The following is a restatement of a sermon I preached at the 8 AM service at Trinity, Menlo Park, on July 25, 2010. It is a “restatement” because I am recreating it after the fact, since I seldom preach with notes. It is based on two biblical passages: Genesis 18:20-32 and Luke 11:1-13.
Whenever I hear that passage from Luke’s Gospel where the disciples ask Jesus to teach them to pray, I think of the ups and downs of my own prayer life, and I think of a woman I knew several years ago in the first congregation I served. She had had her children relatively later in her life, and as is usually the case with new mothers, having children changed her perspective on life in many ways. One the ways her perspective changed is that she became very sensitive to the problems of the larger world. She found it almost impossible to watch the news, with its unending string of dismal stories about terrible happenings around the globe. So troubled was she by the idea of her children growing up in such a troubled world, she was led ultimately into a kind of crisis of faith. She invited me to lunch one day, and told me that she was very disturbed by the whole business of intercessory prayer. It was clear to her that when people who were sick, for example, were prayed for, sometimes they did indeed get better, but sometimes they did not. It seemed to her that this either meant that God was not there, or that God was rather capricious and arbitrary about which prayers were answered and which were not, since there was no discernible criteria that seemed to indicate which prayers God would grant and which prayers God would not grant. And it was not very satisfactory to simply say that God’s ways were inscrutable, and that therefore, it was not for us to know why these things were the way they were.
I’m sure that none of you have ever had these problems! I’m sure that all of this has always been perfectly clear to you!
Of course, these questions related to prayer are questions we have all had and perhaps continue to have. Because the truth is that when it comes to getting results from prayer, it does seem that God either is not there or is acting in a very arbitrary manner. And it does not satisfy any of us to simply say that God’s ways are mysterious.
I think, however, if we look carefully at today’s Gospel, we might find a way forward, an insight into what prayer is really all about. Jesus does not tell the disciples that they should ask God for whatever they want and – poof! – they will get it. He doesn’t promise them that God will be their go-to source for whatever their hearts desire. What does he tell them, when he says that if they ask, they shall receive; if they seek, they shall find; if they knock, the door shall be opened to them? He says that God will give them what they need. And what is it that they most need? It is, he says, the Holy Spirit. “If you, then…, know how to give good gifts to your children, how much more will the heavenly Father give the Holy Spirit to those who ask him!” That is the only thing Jesus promises, and it is, he says, the only thing that we truly need. And what is the Holy Spirit? It is our connection to God, it is the presence of God in our lives, it is a sign of God’s friendship with us. And it is this friendship that is meant to accompany us through our lives, during the happy times we cherish and those times when we struggle and suffer and wish that life were different than it is. That is what we need: God’s friendship.

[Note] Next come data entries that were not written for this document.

(* ===== verification/Ast.v ===== *)
(** * Structural edits: [supra_ast/src/splice.rs], [query.rs], [rename.rs], [error.rs]

    Replacing one node of a file behind a reparse gate, the outline of a file, who refers to
    a name, and the rename built from the three.  Trees and symbols are those of [Syntax],
    reachability is [Graph.DependencyGraph.dependents]. *)

From Stdlib Require Import Ascii.
From S2P Require Import Prelude Text Sealing Utf8 FileSystem Canonical Framing Language Graph Syntax.

Module AstError.
Inductive t :=
| UnsupportedLanguage (path : string) (extension : option string)
| RangeIsNotANode (path : string) (start stop : nat)
| HasErrors (path : string) (detail : list byte)
| GateRefused (path : string) (detail : list byte)
| WouldShadow (path : string) (old new shadowed : list byte)
| NothingToRename (path : string) (old : list byte).

#[global] Instance t_eq_dec : EqDecision t.
Proof. solve_decision. Defined.
End AstError.

(** ** The node at a range *)

Definition span_is (start stop : nat) (n : Node) : bool := (start_byte n =? start) && (end_byte n =? stop).
Definition spans (start stop : nat) (n : Node) : bool := (start_byte n <=? start) && (stop <=? end_byte n).

(** The loop of [find_exact]; every round goes one level down. *)
Fixpoint find_from (fuel : nat) (current : Node) (start stop : nat) : option Node :=
  if start =? stop then None
  else if span_is start stop current then Some current
  else
    match fuel, List.filter (spans start stop) (children current) with
    | S fuel, [c] => find_from fuel c start stop
    | _, _ => None
    end.

Definition find_exact (root : Node) (start stop : nat) : option Node := find_from (node_size root) root start stop.

(** ** Replacing a node *)

Section ast.
Context (loads : Grammar → bool) (parse : Grammar → list byte → option Node).

Definition parse_clean (p : string) (source : list byte) (l : Language) : result Node AstError.t :=
  if negb (loads (grammar l)) then Err (AstError.HasErrors p (bytes "the grammar failed to load"))
  else
    match parse (grammar l) source with
    | None => Err (AstError.HasErrors p (bytes "the parser returned no tree"))
    | Some root => Ok root
    end.

Definition splice (start stop : nat) (replacement source : list byte) : list byte :=
  take start source ++ replacement ++ drop stop source.

Definition gate (p : string) (e : AstError.t) : AstError.t :=
  match e with AstError.HasErrors _ detail => AstError.GateRefused p detail | _ => e end.

Definition replace_node (p : string) (source : list byte) (start stop : nat) (replacement : list byte) :
    result (list byte) AstError.t :=
  match Language.detect p with
  | None => Err (AstError.UnsupportedLanguage p (Language.extension p))
  | Some l =>
      if (stop <=? start) || (length source <? stop) then Err (AstError.RangeIsNotANode p start stop)
      else
        let? root := parse_clean p source l in
        let? before := ok_or (find_exact root start stop) (AstError.RangeIsNotANode p start stop) in
        if has_error root
        then Err (AstError.HasErrors p (bytes "the source contains error nodes"))
        else
          let spliced := splice start stop replacement source in
          let? after := map_err (gate p) (parse_clean p spliced l) in
          if has_error after
          then Err (AstError.GateRefused p (bytes "the spliced result contains error nodes"))
          else
            let replacement_end := start + length replacement in
            let? node := ok_or (find_exact after start replacement_end)
              (AstError.GateRefused p (bytes "bytes " ++ dec (N.of_nat start) ++ bytes ".." ++
                 dec (N.of_nat replacement_end) ++ bytes " address no single node after the splice")) in
            if bool_decide (kind node = kind before) then Ok spliced
            else Err (AstError.GateRefused p (bytes "node kind changed from " ++ bytes (kind before) ++
                   bytes " to " ++ bytes (kind node) ++
                   bytes "; cross-kind replacement is delete plus insert, not a splice"))
  end.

This same principle is really also operating in the story from Genesis for this morning, one of my favorites. I love hearing Abraham bargaining with God over the impending destruction of Sodom and Gomorrah. “Well, what if there are 40 righteous people, will you do it then?” “No, I won’t do it if there are 40 righteous people.” “Well, then, what if there are 30? or 20? or 10?” It’s interesting that Abraham stops at 10 — that’s the number of Jewish men required in the tradition of that time in order to have a valid prayer gathering. And I can imagine God’s exasperation with Abraham during this whole bargaining process. But what Abraham and the Bible are reminding us about through this story, is the importance which is attached to being a friend of God. For what is a righteous person, if not someone who actively cultivates friendship with God? The heart of this story is this righteousness – this friendship – and its infinite value not only to us, but also to God. In the story, Abraham clearly believes that this friendship is the one thing that the residents of these two famously evil cities need.
So, when Jesus teaches his disciples about prayer, he makes it clear that God is not to be approached as some kind of cosmic vending machine, into which we can expect to deposit our prayer and out of which will come the thing that we seek, whether that be success or health or whatever. Prayer is not about magic, it is not about making our life something other than it is. God is not a wizard with a magic wand, waiting to wave it over the worthy and withhold its power from the unworthy. Life is not just about the happy parts that we relish. It’s also about the struggle and the suffering and the hard parts, all of which contribute to our growth as human beings and the deepening of the soul, whether we like it or not. What we need, Jesus teaches us, is not to have these struggles magically brought to an end. What we need is the friendship of God.
And that is where faith comes in. It’s not so much about having faith in God’s existence, but having faith in God’s friendship as the one thing that we truly need to make it through all of what life is about. That’s the faith that we are challenged to have: the faith that God’s friendship is truly enough, truly the one necessary thing.